The goal of performance tuning is to optimize session performance by eliminating performance bottlenecks. To tune the performance of a session, first you identify a performance bottleneck, eliminate it, and then identify the next performance bottleneck until you are satisfied with the session performance. You can use the test load option to run sessions when you tune session performance.

Once you determine the location of a performance bottleneck, you can eliminate the bottleneck by following these guidelines:
♦Eliminate source and target database bottlenecks. Have the database administrator optimize database performance by optimizing the query, increasing the database network packet size, or configuring index and key constraints.
♦Eliminate mapping bottlenecks.

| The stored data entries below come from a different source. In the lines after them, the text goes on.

(** The run of a request that passes every check. *)
Lemma createTransaction_valid e data w uid user acc amt b :
  passesAdmission e uid -> storeAnswers e ->
  (forall path, revalidateFault e path = None) ->
  accepted data w uid user acc amt b ->
  let row := rowOf e (user_id user) data amt in
  run (createTransaction e data) w =
  (Normal (Success (serializeAmount row)),
   {| store := committed (store w) (accountId data) acc b row;
      trace := trace w ++ commitEvents uid user data acc row ++
               [EvRevalidate "/dashboard";
                EvRevalidate ("/account/" +:+ accountId data)] |}).
Proof.
  intros Hadm Hdb Hrev Hacc. cbv zeta.
  use_answers Hadm Hdb.
  pose proof (Hrev "/dashboard"). pose proof (Hrev ("/account/" +:+ accountId data)).
  destruct Hacc as (Huser & Haccount & Hamt & Hbal).
  destruct (findAccount_Some _ _ _ _ Haccount) as [Hlookup _].
  unfold balanceChange in Hbal.
  apply wp_run_eq. unfold createTransaction, createTransactionBody.
  unfold rowOf, nextRecurringDateOf, commitEvents, balanceChange, committed.
  destruct (String.eqb (type data) "EXPENSE") eqn:Htype.
  all: exec.
  all: cbn [tx_accountId] in *; try congruence.
  all: normalize_world; reflexivity.
Qed.

(** X2. A request that passes every check succeeds.  When the caller is
    identified and let through by the admission check, the store and the
    cache answer without a fault of their own, the caller's user record
    owns the target account, and the amount and the new balance can be
    stored, [createTransaction] returns [{ success: true, data }] with the
    serialized new row, leaves the store with that row appended and the
    balance replaced, and has made exactly these calls, in this order:
    auth, request, protect, the two look-ups, begin, create, update,
    commit, and the revalidation of [/dashboard] and of
    [/account/<accountId>].  The row carries the internal id of the
    caller's user record and the next recurring date of lines 55-58. *)
Theorem valid_request_succeeds e data w uid user acc amt b :
  passesAdmission e uid -> storeAnswers e ->
  (forall path, revalidateFault e path = None) ->
  accepted data w uid user acc amt b ->
  let row := rowOf e (user_id user) data amt in
  run (createTransaction e data) w =
  (Normal (Success (serializeAmount row)),
   {| store := committed (store w) (accountId data) acc b row;
      trace := trace w ++ commitEvents uid user data acc row ++
               [EvRevalidate "/dashboard";
                EvRevalidate ("/account/" +:+ accountId data)] |}).
Proof. apply createTransaction_valid. Qed.

(** An expense of 5 on a balance of 100. *)
Lemma valid_request_succeeds_witness :
  let w := Examples.worldWith (Examples.dec 100 0) in
  let data := Examples.dataWith "EXPENSE" (ofZ 5) in
  exists row,
    run (createTransaction Examples.quiet data) w =
    (Normal (Success (serializeAmount row)),
     {| store := committed (store w) "acc-1" (Examples.accountWith (Examples.dec 100 0))
                   (Examples.dec 95 0) row;
        trace := commitEvents "clerk-alice" Examples.alice data
                   (Examples.accountWith (Examples.dec 100 0)) row ++
                 [EvRevalidate "/dashboard"; EvRevalidate "/account/acc-1"] |}).
Proof.
  intros w data. eexists.
  apply (valid_request_succeeds Examples.quiet data w "clerk-alice" Examples.alice
           (Examples.accountWith (Examples.dec 100 0))
           (Examples.dec 5 0) (Examples.dec 95 0)).
  - split; [eexists; split; reflexivity|].
    split; [reflexivity|]. eexists; split; reflexivity.
  - intros op. reflexivity.
  - intros path. reflexivity.
  - repeat split; vm_compute; reflexivity.
Defined.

Fine tune the pipeline logic and transformation settings and options in mappings to eliminate mapping bottlenecks.
♦Eliminate session bottlenecks. You can optimize the session strategy and use performance details to help tune session configuration.
♦Eliminate system bottlenecks. Have the system administrator analyze information from system monitoring tools and improve CPU and network performance.
If you tune all the bottlenecks above, you can further optimize session performance by increasing the number of pipeline partitions in the session. Adding partitions can improve performance by utilizing more of the system hardware while processing the session.
Because determining the best way to improve performance can be complex, change only one variable at a time, and time the session both before and after the change. If session performance does not improve, you might want to return to your original configurations.

----------------------------------------------------------------------

Identifying the Performance Bottleneck
The first step in performance tuning is to identify the performance bottleneck. Performance bottlenecks can occur in the source and target databases, the mapping, the session, and the system. Generally, you should look for performance bottlenecks in the following order:
1.Target 2.Source 3.Mapping 4.Session 5.System

You can identify performance bottlenecks by running test sessions, viewing performance details, and using system monitoring tools.

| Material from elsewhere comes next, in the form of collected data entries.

Hypothesis rng_permutes : rng_ok g0.
Hypothesis Y_rows : List.length Y0 = List.length X0.
Hypothesis batch_size_ok : (0 < bs <= Z.of_nat (List.length X0))%Z.

Lemma labelled_init_inv :
  exists p0, __init__ X0 Y0 bs pad sh = Ok p0
             /\ labelled_inv X0 Y0 bs pad sh g0 0 p0 g0.
Proof.
  unfold __init__, py_div. destruct (Z.eqb_spec bs 0) as [E|_]; [lia|]. cbn [bind].
  eexists. split; [reflexivity|]. unfold labelled_inv. simpl. repeat split; auto.
Qed.

Lemma labelled_rows (n : nat) (s : t A) (g : rng) :
  labelled_inv X0 Y0 bs pad sh g0 n s g ->
  List.length (X s) = List.length X0 /\ List.length (Y s) = List.length X0.
Proof.
  intros (_ & _ & _ & _ & _ & Hl & HP & _).
  apply Permutation_length in HP. rewrite !length_combine in HP. lia.
Qed.

Lemma labelled_prepare_inv (n : nat) (s : t A) (g : rng) :
  labelled_inv X0 Y0 bs pad sh g0 n s g ->
  exists s1 g1,
    _prepare_for_next_batch s g = Ok (s1, g1)
    /\ labelled_inv X0 Y0 bs pad sh g0 (S n) s1 g1
    /\ _batch_index s1 = (Z.of_nat n mod (Z.of_nat (List.length X0) / bs))%Z.
Proof.
  intros Hinv. destruct (labelled_rows Hinv) as [HlX HlY].
  destruct Hinv as (Hbs & Hbpe & Hidx & Hpad & Hsh & Hl & HP & Hg & Hns).
  assert (Hpos : (1 <= Z.of_nat (List.length X0) / bs)%Z)
    by (apply Z.div_le_lower_bound; lia).
  destruct s as [Xs Ys bs' pad' sh' idx bpe']. simpl in *. subst bs' bpe' pad' sh'.
  set (bpe0 := (Z.of_nat (List.length X0) / bs)%Z) in *.
  assert (Hi : ((idx + 1) mod bpe0 = Z.of_nat n mod bpe0)%Z).
  { subst idx. destruct (Nat.eqb_spec n 0) as [->|Hn]; [reflexivity|].
    rewrite Z.add_mod_idemp_l by lia. f_equal. lia. }
  assert (Hnext : (if (S n =? 0)%nat then (-1)%Z
                   else ((Z.of_nat (S n) - 1) mod bpe0)%Z)
                  = (Z.of_nat n mod bpe0)%Z).
  { replace (Z.of_nat (S n) - 1)%Z with (Z.of_nat n) by lia. reflexivity. }
  unfold _prepare_for_next_batch, py_mod. simpl.
  destruct (Z.eqb_spec bpe0 0) as [E|_]; [lia|]. simpl. rewrite Hi.
  destruct ((Z.of_nat n mod bpe0 =? 0)%Z && sh) eqn:Hs.
  - unfold _shuffle_data, np_random_permutation. simpl.
    assert (Hperm : Permutation (perm_at g (drawn g) (List.length (combine Xs Ys)))
                                (seq 0 (List.length (combine Xs Ys))))
      by (rewrite Hg; apply rng_permutes).
    destruct (take_permutation (combine Xs Ys) Hperm) as (_ & Hlen & HpX).
    remember (gather (combine Xs Ys)
                (perm_at g (drawn g) (List.length (combine Xs Ys)))) as gc eqn:Egc.
    destruct gc as [|[px py] gc'].
    + rewrite length_combine in Hlen. simpl in Hlen. lia.
    + do 2 eexists. split; [reflexivity|]. split; [|reflexivity].
      unfold labelled_inv. fold bpe0. rewrite Hnext. simpl.
      rewrite combine_map_fst_snd, !length_map.
      repeat split; auto.
      * eapply Permutation_trans; eauto.
      * apply andb_true_iff in Hs. destruct Hs as [_ Hs]. congruence.
      * apply andb_true_iff in Hs. destruct Hs as [_ Hs]. congruence.
      * apply andb_true_iff in Hs. destruct Hs as [_ Hs]. congruence.
  - do 2 eexists. split; [reflexivity|]. split; [|reflexivity].
    unfold labelled_inv. fold bpe0. rewrite Hnext. simpl.
    repeat split; auto; now apply Hns.
Qed.
(** * Light-wallet server: account state, packed output flags, scanner

    A shallow embedding of the parts of [src/light_wallet_server] that the
    specification's testable properties talk about:

    - [db/data.h]      : [extra], [pack], [unpack], the row structs;
    - [account.cpp]    : the in-memory [lws::account], [add_out], [check_spends];
    - [scanner.cpp]    : [mzmq::wait], [scan_transaction], the head of
                         [scan_loop], [sync_chain];
    - [rest_server.cpp]: [key_check], [is_hidden], [get_unspent_outs].

    Fixed-width integers are [Z] with the wrap-around written out; 32-byte
    keys and hashes are [Z] as well (only equality is ever used on them).
    Fallible calls return [expect]; C++ exceptions are the [Throw] outcome. *)

From Stdlib Require Import String.
From Stdlib Require Import ZArith List Bool Lia.
From Stdlib Require Import Sorting.Sorted.
Import ListNotations.

Local Open Scope Z_scope.

(** ** Machine integers *)

Definition u8  (z : Z) : Z := z mod 2 ^ 8.
Definition u32 (z : Z) : Z := z mod 2 ^ 32.
Definition u64 (z : Z) : Z := z mod 2 ^ 64.

Definition u32_max : Z := 2 ^ 32 - 1.

(** [std::size_t] of a container. *)
Definition size {A : Type} (l : list A) : Z := Z.of_nat (length l).
Definition processVoiceCommand (now : Z) (eager : bool) (command : string)
  : Handler unit :=
  let lowerCommand := toLowerCase command in
  if includes lowerCommand "add task" then
    let taskContent := trim (replace lowerCommand "add task" EmptyString) in
    if truthy taskContent
    then addTask now taskContent ;;
         setFeedback ("Added task: " ++ quote ++ taskContent ++ quote)
    else ret tt
  else if includes lowerCommand "mark" && includes lowerCommand "as done" then
    let taskToMark :=
      trim (replace (replace lowerCommand "mark" EmptyString)
                    "as done" EmptyString) in
    markTaskAsDone eager taskToMark
  else if includes lowerCommand "delete task" then
    let taskToDelete := trim (replace lowerCommand "delete task" EmptyString) in
    deleteTask taskToDelete
  else if includes lowerCommand "clear all tasks" then
    setTasks (fun _ => []) ;;
    setFeedback "All tasks cleared"
  else
    setFeedback ("Didn't recognize command: " ++ quote ++ command ++ quote).

End IncludesVariant.

(** ** Recognition session *)

Inductive Variant : Type := RegexRevision | IncludesRevision.

Definition processVoiceCommand (v : Variant) : Z -> bool -> string -> Handler unit :=
  match v with
  | RegexRevision => RegexVariant.processVoiceCommand
  | IncludesRevision => IncludesVariant.processVoiceCommand
  end.

Definition clearInputs : Handler unit :=
  setTranscript EmptyString ;;
  setEditedTranscript EmptyString ;;
  setIsEditing false ;;
  setProcessingCommand false.

(** [results] holds [result[0].transcript] of each entry of [event.results]. *)
Definition onresult (results : list string) : Handler unit :=
  let currentTranscript := join results in
  if truthy (trim currentTranscript)
  then setTranscript currentTranscript ;;
       setEditedTranscript currentTranscript ;;
       setProcessingCommand true
  else ret tt.

Definition onerror (error : string) : Handler unit :=
  setFeedback ("Error: " ++ error) ;;
  setProcessingCommand false ;;
  clearInputs.
(** [d[k]] of a plain [dict]. *)
Definition dict_getitem `{Countable K} {V : Type} (d : gmap K V) (k : K) : result V :=
  match d !! k with
  | Some v => ret v
  | None => raise KeyError
  end.

(** [sum(d.values())] *)
Definition sum_values `{Countable K} (d : gmap K Z) : Z :=
  map_fold (fun _ count acc => count + acc) 0 d.

End Py.

Import Py.

Notation "'let*' x ':=' m 'in' k" := (bind m (fun x => k))
  (at level 10, x name, m at level 100, k at level 200).

(** ** Sequence windowing *)

Definition overlap_error : exn :=
  ValueError "length needs to be larger than overlap".

(* def _slice_pad_length(num_items, length, overlap=0) *)
Definition _slice_pad_length (num_items length overlap : Z) : result Z :=
  if length <=? overlap then raise overlap_error
  else
    let step := length - overlap in
    let span := num_items - length in
    let residual := span `mod` step in
    if truthy residual then ret (step - residual) else ret 0.

(* def slice_sequence(sequence, length, pad_last=False, pad_val=C.PAD_TOKEN, overlap=0) *)
Definition slice_sequence {T : Type} (sequence : list T) (length : Z)
    (pad_last : bool) (pad_val : T) (overlap : Z) : result (list (list T)) :=
  if length <=? overlap then raise overlap_error
  else
    let* sequence :=
      (if pad_last then
         let* pad_len := _slice_pad_length (len sequence) length overlap in
         ret (sequence ++ repeat_list pad_val pad_len)
       else ret sequence) in
    let num_samples := (len sequence - length) `div` (length - overlap) + 1 in
    ret (map (fun i => slice sequence (i * (length - overlap))
                             ((i + 1) * length - i * overlap))
             (range num_samples)).

(** The windows as the specification words them: [num_windows] strides of
    [step = length - overlap], window [i] covering the index range
    [i*step, i*step + length), and no window at all for a sequence shorter
    than [length]. *)
Definition spec_num_windows (n length overlap : Z) : nat :=
  if n <? length then 0%nat
  else Z.to_nat ((n - length) `div` (length - overlap) + 1).

Definition spec_window {T : Type} (sequence : list T) (length overlap : Z) (i : nat) : list T :=
  take (Z.to_nat length) (drop (i * Z.to_nat (length - overlap)) sequence).

Definition spec_windows {T : Type} (sequence : list T) (length overlap : Z) : list (list T) :=
  map (spec_window sequence length overlap)
      (seq 0 (spec_num_windows (len sequence) length overlap)).

(** ** Concatenation *)

(* return [token for seq in sequences for token in seq if token] *)
Definition concat_sequence {T : Type} `{PyBool T} (sequences : list (list T)) : list T :=
  flat_map (fun seq => List.filter (fun token => truthy token) seq) sequences.

(** ** Token counter *)

Module Counter.
Section discard.
Context `{Countable K}.

(** One turn of the loop over [self.items()]: the state is the pair
    of [freq] and [ret]. *)
Definition discard_step (min_freq : Z) (token : K) (count : Z)
    (st : Z * gmap K Z) : Z * gmap K Z :=
  let '(freq, ret) := st in
  if count <? min_freq then (freq + count, ret)
  else (freq, <[token := count]> ret).

(* def discard(self, min_freq, unknown_token) *)
Definition discard (self : gmap K Z) (min_freq : Z) (unknown_token : K) : gmap K Z :=
  let '(freq, ret) := map_fold (discard_step min_freq) (0, ∅) self in
  <[unknown_token := dict_get ret unknown_token 0 + freq]> ret.
End discard.
End Counter.

(** ** Dictionary with a fall-back value *)

Module DefaultLookupDict.
Section lookup.
Context `{Countable K} {V : Type}.

(** The object: the inherited [dict] contents and [self._default]. *)
Record t : Type := Build {
  items : gmap K V;
  _default : V
}.

(** An argument [d] is used only when it is truthy: neither [None]
    nor an empty mapping. *)
Definition dict_truthy (d : option (gmap K V)) : bool :=
  match d with
  | None => false
  | Some m => negb (bool_decide (m = ∅))
  end.

(* def __init__(self, default, d=None) *)
Definition __init__ (default : V) (d : option (gmap K V)) : t :=
  if dict_truthy d
  then {| items := match d with Some m => m | None => ∅ end; _default := default |}
  else {| items := ∅; _default := default |}.

(* def __getitem__(self, k) *)
Definition __getitem__ (self : t) (k : K) : result V :=
  ret (dict_get (items self) k (_default self)).
End lookup.
Arguments t K {_ _} V.
End DefaultLookupDict.

(** ** Counting tokens *)

(** [counter.update(tokens)] of [collections.Counter] for an iterable of
    tokens: each item adds one to its count, a missing key counting as 0. *)
Definition counter_update `{Countable K} (counter : gmap K Z) (tokens : list K) : gmap K Z :=
  foldl (fun c token => <[token := dict_get c token 0 + 1]> c) counter tokens.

1) Identifying Target Bottlenecks:
The most common performance bottleneck occurs when the PowerCenter Server writes to a target database. You can identify target bottlenecks by configuring the session to write to a flat file target. If the session performance increases significantly when you write to a flat file, you have a target bottleneck.
If your session already writes to a flat file target, you probably do not have a target bottleneck. You can optimize session performance by writing to a flat file target local to the PowerCenter Server.
Causes for a target bottleneck may include small check point intervals, small database network packet size, or problems during heavy loading operations.

2) Identifying Source Bottlenecks
Performance bottlenecks can occur when the PowerCenter Server reads from a source database. If your session reads from a flat file source, you probably do not have a source bottleneck. You can improve session performance by setting the number of bytes the PowerCenter Server reads per line if you read from a flat file source.
If the session reads from relational source, you can use a filter transformation, a read test mapping, or a database query to identify source bottlenecks.
Using a Filter Transformation
You can use a filter transformation in the mapping to measure the time it takes to read source data. Add a filter transformation in the mapping after each source qualifier. Set the filter condition to false so that no data is processed past the filter transformation. If the time it takes to run the new session remains about the same, then you have a source bottleneck.
Using a Read Test Session
You can create a read test mapping to identify source bottlenecks. A read test mapping isolates the read query by removing the transformation in the mapping. Use the following steps to create a read test mapping:
1.Make a copy of the original mapping.
2.In the copied mapping, keep only the sources, source qualifiers, and any custom joins or queries.
3.Remove all transformations.
4.Connect the source qualifiers to a file target.
Use the read test mapping in a test session. If the test session performance is similar to the original session, you have a source bottleneck.
Using a Database Query
You can identify source bottlenecks by executing the read query directly against the source database.
Copy the read query directly from the session log. Execute the query against the source database with a query tool such as isql. On Windows, you can load the result of the query in a file. On UNIX systems, you can load the result of the query in /dev/null.
Measure the query execution time and the time it takes for the query to return the first row. If there is a long delay between the two time measurements, you can use an optimizer hint to eliminate the source bottleneck.
Causes for a source bottleneck may include an inefficient query or small database network packet sizes.

3) Identifying Mapping Bottlenecks
If you determine that you do not have a source or target bottleneck, you might have a mapping bottleneck. You can identify mapping bottlenecks by using a Filter transformation in the mapping.
If you determine that you do not have a source bottleneck, you can add a Filter transformation in the mapping before each target definition. Set the filter condition to false so that no data is loaded into the target tables. If the time it takes to run the new session is the same as the original session, you have a mapping bottleneck.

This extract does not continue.